Your assignment :: Below are entries. Reproduce exactly the lines between the line holding "Lemma trans_wf s" and the line holding "run s (es ++", inclusive, and only those.

Extracted information ::

Lemma segment_fold m acc : (m <= count)%nat ->
  foldl (segment area (rw area / N.of_nat count) (rw area mod N.of_nat count)) (rx area, acc) (map N.of_nat (seq 0 m))
  = (rx area + offset (rw area) count m, acc ++ map segment_rect (seq 0 m)).
Proof.
  destruct Hfits as (_&_&Hx&_). induction m as [|m IH]; intros Hm.
  - simpl. by rewrite offset_0, app_nil_r, N.add_0_r.
  - rewrite seq_S, !map_app, foldl_app, IH by lia. cbn [map foldl]. unfold segment. simpl.
    pose proof (offset_le (rw area) count (S m) ltac:(lia) ltac:(lia)) as Hb.
    rewrite offset_S in *.
    assert (rw area / N.of_nat count +16 (if N.of_nat m <? rw area mod N.of_nat count then 1 else 0)
      = track (rw area) count m) as ->.
    { unfold track in *.
      replace (N.of_nat m <? rw area mod N.of_nat count) with (m <? N.to_nat (rw area mod N.of_nat count))%nat
        by (destruct (Nat.ltb_spec m (N.to_nat (rw area mod N.of_nat count))),
              (N.ltb_spec (N.of_nat m) (rw area mod N.of_nat count)); lia).
      apply wadd_small. lia. }
    unfold right. simpl. rewrite wadd_small, <- app_assoc by lia. f_equal. lia.
Qed.
(** [previous_activation.active = false; self.pane_active.remove(...)] for the
    role found by [active_role]. *)
Definition deactivate (g : RunGraph) (previous : RoleId) : RunGraph :=
  match roles g !! previous with
  | Some ro =>
      match role_activation ro with
      | Some a =>
          {| runs := runs g;
             roles := <[previous := set_activation (Some (quiet a)) ro]> (roles g);
             children_map := children_map g; run_panes := run_panes g;
             pane_active := delete (act_pane a) (pane_active g);
             project_runs := project_runs g; task_runs := task_runs g;
             next_run := next_run g; next_role := next_role g;
             next_activation := next_activation g |}
      | None => g
      end
  | None => g
  end.

(** The end of [activate]: the target's new activation, the pane index, the
    run's status and the allocator. *)
Definition install (g : RunGraph) (r : RunId) (ro : RoleId) (activation : N) : RunGraph :=
  match roles g !! ro with
  | Some target =>
      {| runs := alter (fun rec => set_status Active (run_outcome rec) rec) r (runs g);
         roles := <[ro := set_activation (Some {|
             act_id := activation; act_pane := role_pane target;
             act_provider := role_provider target; active := true |}) target]> (roles g);
         children_map := children_map g; run_panes := run_panes g;
         pane_active := <[role_pane target := (r, ro)]> (pane_active g);
         project_runs := project_runs g; task_runs := task_runs g;
         next_run := next_run g; next_role := next_role g;
         next_activation := N.max (next_activation g) (sadd u64_max activation 1) |}
  | None => g
  end.
(** A rejected event changes nothing. An accepted observation becomes the
    available, current record of its path with the next identity behind it; the
    record it replaces is superseded or was removed for room, and no record but
    at most one is lost. *)
Theorem observation_spec evs id p run ro kind path digest sz :
  Forall typed evs -> id <= u64_max ->
  let l := replay evs in
  let '(l', res) := apply l (Observed id p run ro kind path digest sz) in
  (is_ok res = false -> l' = l)
  /\ (is_ok res = true ->
      validate_observation id p run ro path digest sz = Ok tt /\ next_artifact l <= id
      /\ next_artifact l' = id + 1
      /\ current_at l' p path = Some id
      /\ artifact l' id = Some {| a_id := id; a_project := p; a_run := run; a_role := ro;
           a_kind := kind; a_path := path; a_digest := digest; a_size := sz;
           a_status := Available; a_supersedes := current_at l p path |}
      /\ exists gone, forall i, i <> id -> gone <> Some i ->
           artifact l' i = (if decide (current_at l p path = Some i)
                            then set_status Superseded <$> artifact l i else artifact l i)).
Proof.
  intros Hev Hty. cbv zeta. pose proof (replay_wf evs Hev) as Hl. set (l := replay evs) in *.
  destruct (ledger_cases l (Observed id p run ro kind path digest sz) Hl Hty) as [Hwf Herr].
  destruct (apply l _) as [l' res] eqn:E. simpl in Hwf, Herr. split; [done|]. intros Hok.
  cbn [apply] in E. destruct (validate_observation _ _ _ _ _ _ _) as [[]|e] eqn:Hv;
    [|by injection E as <- <-].
  case_bool_decide; [by injection E as <- <-|].
  destruct (N.ltb_spec id (next_artifact l)); [by injection E as <- <-|].
  destruct (make_room l _) as [l1|e] eqn:Hroom; [|by injection E as <- <-].
  injection E as <- <-. pose proof (validate_bounds _ _ _ _ _ _ _ Hv Hty).
  destruct (make_room_spec l p path l1 Hl Hroom) as (_ & _ & _ & _ & Hcase).
  unfold current_at, artifact. simpl. rewrite !lookup_insert_eq.
  split_and!; try done; [unfold sadd; lia|].
  assert (forall i, i <> id ->
    (<[id := {| a_id := id; a_project := p; a_run := run; a_role := ro; a_kind := kind;
        a_path := path; a_digest := digest; a_size := sz; a_status := Available;
        a_supersedes := current_path l !! (p, path) |}]>
      match current_path l !! (p, path) with
      | Some previous => alter (set_status Superseded) previous (records l1)
      | None => records l1 end) !! i =
    (if decide (current_path l !! (p, path) = Some i) then set_status Superseded <$> records l1 !! i
     else records l1 !! i)) as Hothers.
  { intros i Hi. rewrite lookup_insert_ne by done.
    destruct (current_path l !! (p, path)) as [q|]; [|done]. destruct (decide (Some q = Some i)) as [[= ->]|Hq].
    - by rewrite lookup_alter_eq.
    - rewrite lookup_alter_ne; [done|congruence]. }
  destruct Hcase as [->|(j & x & -> & Hx)].
  - exists None. intros i Hi _. by apply Hothers.
  - exists (Some j). intros i Hi Hj. rewrite Hothers by done. unfold remove_from_projection.
    rewrite Hx. simpl. rewrite lookup_delete_ne by congruence. done.
Qed.

Lemma observation_spec_witness :
  current_at (apply (replay [demo_observed 1]) (demo_observed 4)).1 1 (lit "out/report.md") = Some 4.
Proof.
  pose proof (observation_spec [demo_observed 1] 4 1 2 3 Report (lit "out/report.md")
    (lit "0123456789abcdef0123456789abcdef0123456789abcdef0123456789abcdef") 10) as H.
  assert (Forall typed [demo_observed 1]) as H1 by (repeat constructor; vm_compute; discriminate).
  assert (4 <= u64_max) as H2 by (vm_compute; discriminate).
  specialize (H H1 H2). cbv zeta in H. fold (demo_observed 4) in H.
  destruct (apply (replay [demo_observed 1]) (demo_observed 4)) as [l' res] eqn:E.
  apply H. apply (f_equal (fun x => is_ok x.2)) in E. cbv beta in E. change (is_ok (l', res).2) with (is_ok res) in E. rewrite <- E.
  vm_compute. reflexivity.
Defined.
Lemma trans_step s e a s' : wf s -> trans s e a s' -> step s e = Some (s', a).
Proof.
  intros Hs H. destruct (cur_verifier_some s Hs) as [v Hv].
  destruct H as [Hp|Hp|e Hd Hlt|e Hd Hle|e Hd|e f Hd Hf Hi|e f Hd Hf|e f Hd Hf Hi|e w Hd Hi|
    e w Hd Hi|e sub Hl Hst|e sub Hl Hst|e sub Hl Hv' Hst Hver|Hp|m Hp|Hp].
  - unfold step. by rewrite Hp.
  - unfold step. by rewrite Hp.
  - rewrite (done_signal_step _ _ Hd). unfold advance_after_done.
    by destruct (Nat.leb_spec (length (roles s)) (cur s + 1)); [lia|].
  - rewrite (done_signal_step _ _ Hd). unfold advance_after_done.
    by destruct (Nat.leb_spec (length (roles s)) (cur s + 1)); [|lia].
  - by rewrite (verdict_signal_step _ _ _ Hd).
  - rewrite (verdict_signal_step _ _ _ Hd). unfold route_fix.
    rewrite bool_decide_eq_false_2 by done. cbn zeta. apply N.ltb_ge in Hi.
    unfold next_iteration in Hi. simpl. by rewrite Hi.
  - rewrite (verdict_signal_step _ _ _ Hd). unfold route_fix.
    by rewrite bool_decide_eq_true_2.
  - rewrite (verdict_signal_step _ _ _ Hd). unfold route_fix.
    rewrite bool_decide_eq_false_2 by done. cbn zeta. apply N.ltb_lt in Hi.
    unfold next_iteration in Hi. simpl. by rewrite Hi.
  - rewrite (verdict_signal_step _ _ _ Hd). unfold route_replan. cbn zeta. apply N.ltb_ge in Hi.
    unfold next_iteration in Hi. simpl. by rewrite Hi.
  - rewrite (verdict_signal_step _ _ _ Hd). unfold route_replan. cbn zeta. apply N.ltb_lt in Hi.
    unfold next_iteration in Hi. simpl. by rewrite Hi.
  - by rewrite (live_submit_step _ _ _ _ Hl Hv), Hst.
  - by rewrite (live_submit_step _ _ _ _ Hl Hv), Hst.
  - by rewrite (live_submit_step _ _ _ _ Hl Hv'), Hst, Hver.
  - unfold step. by destruct Hp as [->| ->].
  - unfold step. by destruct Hp as [->| ->].
  - unfold step. by destruct Hp as [->|[->| ->]].
Qed.

Lemma trans_not_hold s e s' : ~ trans s e Hold s'.
Proof. intros H. inversion H. Qed.

Lemma trans_wf s e a s' : wf s -> trans s e a s' -> wf s' /\ same_shape s s'.
Proof.
  intros Hs H. pose proof Hs as [Hc Hf Hr].
  destruct H; (split; [|done]); constructor; simpl; try done; lia.
Qed.

Lemma answered_wf s e r : wf s -> answered s e r -> wf r.1 /\ same_shape s r.1.
Proof. intros Hs [->|H]; [done|]. by eapply trans_wf. Qed.

(** A run as a sequence of answers. *)
Inductive trace : State -> list Event -> State -> list Action -> Prop :=
| trace_nil s : trace s [] s []
| trace_snoc s es s1 acts e s2 a :
    trace s es s1 acts -> step s1 e = Some (s2, a) -> answered s1 e (s2, a) ->
    trace s (es ++ [e]) s2 (acts ++ [a]).

Lemma run_snoc s es e :
  run s (es ++ [e]) =
    '(s1, acts) ← run s es; '(s2, a) ← step s1 e; Some (s2, acts ++ [a]).
Proof.
  revert s. induction es as [|x es IH]; intros s; simpl.
  - by destruct (step s e) as [[??]|].
  - destruct (step s x) as [[s1 a1]|]; [|done]. simpl. rewrite IH.
    destruct (run s1 es) as [[s2 acts]|]; [|done]. simpl.
    by destruct (step s2 e) as [[??]|].
Qed.

Lemma run_trace s es :
  wf s -> exists s' acts, run s es = Some (s', acts) /\ trace s es s' acts /\ wf s'
    /\ same_shape s s'.
Proof.
  intros Hs. induction es as [|e es (s1 & acts & Hr & Ht & Hs1 & Hsh)] using rev_ind.
  - exists s, []. split; [done|]. split; [constructor|]. done.
  - destruct (step_answered s1 e Hs1) as ([s2 a] & He & Ha).
    destruct (answered_wf _ _ _ Hs1 Ha) as [Hs2 Hsh2].
    exists s2, (acts ++ [a]). rewrite run_snoc, Hr. simpl. rewrite He. simpl.
    split; [done|]. split; [by econstructor|]. split; [done|].
    destruct Hsh as (? & ? & ? & ?), Hsh2 as (? & ? & ? & ?). split_and!; simpl in *; congruence.
Qed.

Solved exercise ::
Lemma trans_wf s e a s' : wf s -> trans s e a s' -> wf s' /\ same_shape s s'.
Proof.
  intros Hs H. pose proof Hs as [Hc Hf Hr].
  destruct H; (split; [|done]); constructor; simpl; try done; lia.
Qed.

Lemma answered_wf s e r : wf s -> answered s e r -> wf r.1 /\ same_shape s r.1.
Proof. intros Hs [->|H]; [done|]. by eapply trans_wf. Qed.

(** A run as a sequence of answers. *)
Inductive trace : State -> list Event -> State -> list Action -> Prop :=
| trace_nil s : trace s [] s []
| trace_snoc s es s1 acts e s2 a :
    trace s es s1 acts -> step s1 e = Some (s2, a) -> answered s1 e (s2, a) ->
    trace s (es ++ [e]) s2 (acts ++ [a]).

Lemma run_snoc s es e :
  run s (es ++ [e]) =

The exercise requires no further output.